What are you going to need:

  • 500 g lean minced beef
  • 1 large onion
  • 4 cloves of garlic
  • 400 g can peeled tomatoes
  • 400 g can red beans     
  • 3-4 tbsp smashed tomatoes paste
  • 2 bay leaves
  • 1/2 teaspoon of ground cumin
  • Ground coriander and oregano - 2-3 pinches
  • 1 pinch of red pepper
  • Chili powder (adjust the spiciness according to your taste)

Preparation:

  1. Chop the onion and crush the garlic.
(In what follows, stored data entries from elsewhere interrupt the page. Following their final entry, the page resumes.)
(** * SML mod handler: discovery, extraction cache, dependency resolution

    A shallow embedding of [Source/SML/mod/ModHandler.cpp] and the
    properties its specification states about it.

    Conventions.
    - [std::wstring] and [std::string] are [string]; [TEXT("...")] literals
      are string literals.
    - [size_t] values are [Z] in the range [0 .. 2^64 - 1]; [npos] is
      [2^64 - 1] and subtraction wraps.
    - A C++ exception is the [Thrown] outcome of a function.
    - [std::unordered_map] is a finite map ([gmap]); [operator[]] on an
      absent key adds a value-initialised element. *)

From Stdlib Require Import ZArith Ascii String List Lia Permutation.
From stdpp Require Import base option list gmap strings fin_maps relations sorting.

Local Open Scope string_scope.
Local Open Scope Z_scope.

(** ** Outcomes of functions that may throw *)

Inductive outcome (A : Type) : Type :=
| Returned (a : A)
| Thrown (what : string).
Arguments Returned {A} a.
Arguments Thrown {A} what.

(** ** [std::basic_string] operations used by the source *)

Module WString.

Definition size_max : Z := 2 ^ 64.
Definition npos : Z := size_max - 1.

(** [size_t] subtraction. *)
Definition size_sub (a b : Z) : Z := (a - b) mod size_max.

Definition size (s : string) : Z := Z.of_nat (String.length s).

Definition chars (s : string) : list ascii := list_ascii_of_string s.

(** Index of the first element satisfying [p], counted from [i]. *)
Fixpoint first_from (p : ascii -> bool) (l : list ascii) (i : Z) : Z :=
  match l with
  | [] => npos
  | c :: l' => if p c then i else first_from p l' (i + 1)
  end.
Fry them for a few minutes to turn yellow, then put the mince and stir/crush for another 5-10 minutes until it gets brown. 
  2. During this time, put the spices, followed by a row of the canned tomatoes, the mashed tomatoes, and the red pepper, and stir until the tomatoes are crushed and mixed with the mince.
  3. Then you put the can of beans (drain it from the water before that) and leave everything for 15-20 minutes. You may need to add some water (about half to one cup, hot). You should be boiling it on medium-high heat. 

Bon Apetit, you are ready!

The so-called Chilli con Carne is served in two large portions and you can add a side dish if desired. Rice or risotto with vegetables, roasted or cooked potatoes, and mashed potatoes are suitable. You can never go wrong with beef as it will give you tons of explosiveness and stamina in competitive sports. Oh, and that awesome taste, let’s not forget it!

Nutritional composition of the recipe:

Calories

Proteins

Carbohydrates

Fat

2800

227 g

272 g

87 g

chili-con-carne 

Savory taste and healthy nutrition can definitely go together and make your daily regime more delicious. Having in mind what kind of diet your sport requires you can go ahead and pick one of the recipes above. Hopefully, they can lead you to even better results!